For the material that follows, work out how many lines hold the word "XCommand" and answer only with the number.

RECORD EXCERPTS.
--- START ---
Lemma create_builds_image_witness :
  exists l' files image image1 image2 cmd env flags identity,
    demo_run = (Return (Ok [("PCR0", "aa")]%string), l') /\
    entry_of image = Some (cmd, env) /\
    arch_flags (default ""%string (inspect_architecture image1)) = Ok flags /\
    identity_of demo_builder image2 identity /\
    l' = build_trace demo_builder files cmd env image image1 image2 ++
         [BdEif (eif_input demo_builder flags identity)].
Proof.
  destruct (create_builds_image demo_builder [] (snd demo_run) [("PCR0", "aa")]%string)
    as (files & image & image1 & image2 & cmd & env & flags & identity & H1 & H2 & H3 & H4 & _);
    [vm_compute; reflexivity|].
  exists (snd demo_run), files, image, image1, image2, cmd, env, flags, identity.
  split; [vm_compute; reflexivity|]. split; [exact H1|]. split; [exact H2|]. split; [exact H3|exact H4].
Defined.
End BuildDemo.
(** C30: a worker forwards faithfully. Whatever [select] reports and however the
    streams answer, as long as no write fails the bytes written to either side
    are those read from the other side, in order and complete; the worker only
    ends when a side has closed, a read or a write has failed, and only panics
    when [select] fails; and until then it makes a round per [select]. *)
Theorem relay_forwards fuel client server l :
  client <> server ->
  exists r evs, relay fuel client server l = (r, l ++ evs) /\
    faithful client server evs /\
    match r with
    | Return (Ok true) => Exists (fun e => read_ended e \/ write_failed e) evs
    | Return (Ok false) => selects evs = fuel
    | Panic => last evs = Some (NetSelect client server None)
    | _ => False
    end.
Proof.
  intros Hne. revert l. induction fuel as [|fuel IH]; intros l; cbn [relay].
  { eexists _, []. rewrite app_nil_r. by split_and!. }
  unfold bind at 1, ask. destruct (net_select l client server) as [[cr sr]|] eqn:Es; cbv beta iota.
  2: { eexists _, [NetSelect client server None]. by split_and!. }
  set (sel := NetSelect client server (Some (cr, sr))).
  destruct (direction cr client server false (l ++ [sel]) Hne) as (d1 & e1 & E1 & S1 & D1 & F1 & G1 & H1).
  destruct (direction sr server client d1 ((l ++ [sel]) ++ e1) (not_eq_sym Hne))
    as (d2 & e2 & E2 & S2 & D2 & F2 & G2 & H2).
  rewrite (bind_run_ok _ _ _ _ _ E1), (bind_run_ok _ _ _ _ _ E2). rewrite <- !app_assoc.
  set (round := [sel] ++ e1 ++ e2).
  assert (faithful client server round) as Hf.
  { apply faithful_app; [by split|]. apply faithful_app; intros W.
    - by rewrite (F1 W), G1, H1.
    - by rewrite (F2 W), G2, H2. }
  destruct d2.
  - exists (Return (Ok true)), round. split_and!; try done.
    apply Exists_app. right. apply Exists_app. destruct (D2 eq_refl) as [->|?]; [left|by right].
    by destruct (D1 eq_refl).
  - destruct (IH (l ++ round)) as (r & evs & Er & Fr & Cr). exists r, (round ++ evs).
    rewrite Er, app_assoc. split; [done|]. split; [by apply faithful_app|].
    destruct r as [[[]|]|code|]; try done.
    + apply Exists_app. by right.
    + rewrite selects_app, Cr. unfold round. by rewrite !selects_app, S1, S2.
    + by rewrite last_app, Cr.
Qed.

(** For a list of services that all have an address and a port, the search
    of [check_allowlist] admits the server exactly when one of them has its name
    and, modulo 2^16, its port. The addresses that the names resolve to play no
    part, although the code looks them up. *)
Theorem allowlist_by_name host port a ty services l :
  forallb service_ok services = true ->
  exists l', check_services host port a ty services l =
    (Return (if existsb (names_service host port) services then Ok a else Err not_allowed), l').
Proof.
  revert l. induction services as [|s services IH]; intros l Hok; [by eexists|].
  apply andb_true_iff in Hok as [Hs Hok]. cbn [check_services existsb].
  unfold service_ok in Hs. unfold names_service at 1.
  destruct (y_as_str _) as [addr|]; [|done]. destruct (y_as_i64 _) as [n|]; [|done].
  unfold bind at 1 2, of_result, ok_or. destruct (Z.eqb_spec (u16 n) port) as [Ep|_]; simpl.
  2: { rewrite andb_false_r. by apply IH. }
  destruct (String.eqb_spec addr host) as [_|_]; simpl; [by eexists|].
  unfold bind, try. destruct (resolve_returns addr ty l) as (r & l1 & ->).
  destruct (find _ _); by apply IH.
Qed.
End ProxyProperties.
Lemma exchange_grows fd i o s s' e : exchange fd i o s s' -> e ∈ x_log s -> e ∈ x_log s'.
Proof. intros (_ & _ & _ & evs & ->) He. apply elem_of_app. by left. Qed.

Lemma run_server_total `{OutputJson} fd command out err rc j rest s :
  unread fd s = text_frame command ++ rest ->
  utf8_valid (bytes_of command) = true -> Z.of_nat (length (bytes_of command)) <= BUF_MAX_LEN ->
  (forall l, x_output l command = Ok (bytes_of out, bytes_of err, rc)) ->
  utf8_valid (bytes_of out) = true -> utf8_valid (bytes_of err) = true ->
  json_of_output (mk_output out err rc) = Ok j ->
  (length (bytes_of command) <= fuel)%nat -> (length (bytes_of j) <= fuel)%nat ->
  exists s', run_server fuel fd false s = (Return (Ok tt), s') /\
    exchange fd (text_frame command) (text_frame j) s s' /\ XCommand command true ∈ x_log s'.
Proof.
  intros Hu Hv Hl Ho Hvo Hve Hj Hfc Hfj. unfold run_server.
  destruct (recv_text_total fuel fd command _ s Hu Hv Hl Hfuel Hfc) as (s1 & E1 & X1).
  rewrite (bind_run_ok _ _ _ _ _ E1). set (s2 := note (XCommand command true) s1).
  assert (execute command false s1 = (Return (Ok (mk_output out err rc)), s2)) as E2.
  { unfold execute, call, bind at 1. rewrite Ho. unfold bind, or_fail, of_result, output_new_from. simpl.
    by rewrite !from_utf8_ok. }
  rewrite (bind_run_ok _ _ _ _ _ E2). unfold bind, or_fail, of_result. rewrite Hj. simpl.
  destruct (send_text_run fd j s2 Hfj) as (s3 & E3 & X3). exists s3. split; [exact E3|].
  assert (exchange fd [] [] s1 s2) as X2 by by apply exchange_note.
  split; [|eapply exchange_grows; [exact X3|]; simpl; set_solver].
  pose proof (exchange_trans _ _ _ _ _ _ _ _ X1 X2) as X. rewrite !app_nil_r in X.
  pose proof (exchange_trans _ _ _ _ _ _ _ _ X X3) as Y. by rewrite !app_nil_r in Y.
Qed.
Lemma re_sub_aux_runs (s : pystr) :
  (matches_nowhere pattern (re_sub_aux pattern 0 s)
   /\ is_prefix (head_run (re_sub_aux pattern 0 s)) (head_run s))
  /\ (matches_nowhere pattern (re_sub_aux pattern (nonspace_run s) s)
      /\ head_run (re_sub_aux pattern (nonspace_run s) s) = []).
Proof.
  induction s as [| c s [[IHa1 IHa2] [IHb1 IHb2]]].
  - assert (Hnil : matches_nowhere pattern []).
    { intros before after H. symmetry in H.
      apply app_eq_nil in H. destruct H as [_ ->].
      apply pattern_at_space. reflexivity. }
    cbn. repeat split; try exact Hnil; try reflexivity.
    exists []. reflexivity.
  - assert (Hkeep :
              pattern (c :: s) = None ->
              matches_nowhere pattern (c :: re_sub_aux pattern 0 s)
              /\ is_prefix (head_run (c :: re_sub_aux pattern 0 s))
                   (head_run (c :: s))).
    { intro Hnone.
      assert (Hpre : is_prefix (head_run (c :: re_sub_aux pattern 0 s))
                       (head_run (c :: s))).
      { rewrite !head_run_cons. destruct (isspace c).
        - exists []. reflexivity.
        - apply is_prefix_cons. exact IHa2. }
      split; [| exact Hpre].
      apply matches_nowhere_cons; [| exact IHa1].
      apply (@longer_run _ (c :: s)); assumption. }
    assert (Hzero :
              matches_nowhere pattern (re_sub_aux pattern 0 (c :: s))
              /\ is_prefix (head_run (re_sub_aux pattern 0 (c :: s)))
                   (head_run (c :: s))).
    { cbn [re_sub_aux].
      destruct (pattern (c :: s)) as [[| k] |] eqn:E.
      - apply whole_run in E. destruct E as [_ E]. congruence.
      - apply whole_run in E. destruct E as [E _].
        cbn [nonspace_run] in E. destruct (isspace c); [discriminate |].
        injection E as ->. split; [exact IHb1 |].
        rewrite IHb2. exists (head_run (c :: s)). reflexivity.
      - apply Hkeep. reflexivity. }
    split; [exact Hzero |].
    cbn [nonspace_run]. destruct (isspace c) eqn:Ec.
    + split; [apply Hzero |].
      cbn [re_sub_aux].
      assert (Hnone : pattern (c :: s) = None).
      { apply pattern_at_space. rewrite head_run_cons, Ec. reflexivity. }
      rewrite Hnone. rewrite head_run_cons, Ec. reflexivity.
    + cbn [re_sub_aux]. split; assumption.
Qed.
--- END ---
TASK RESULT.
2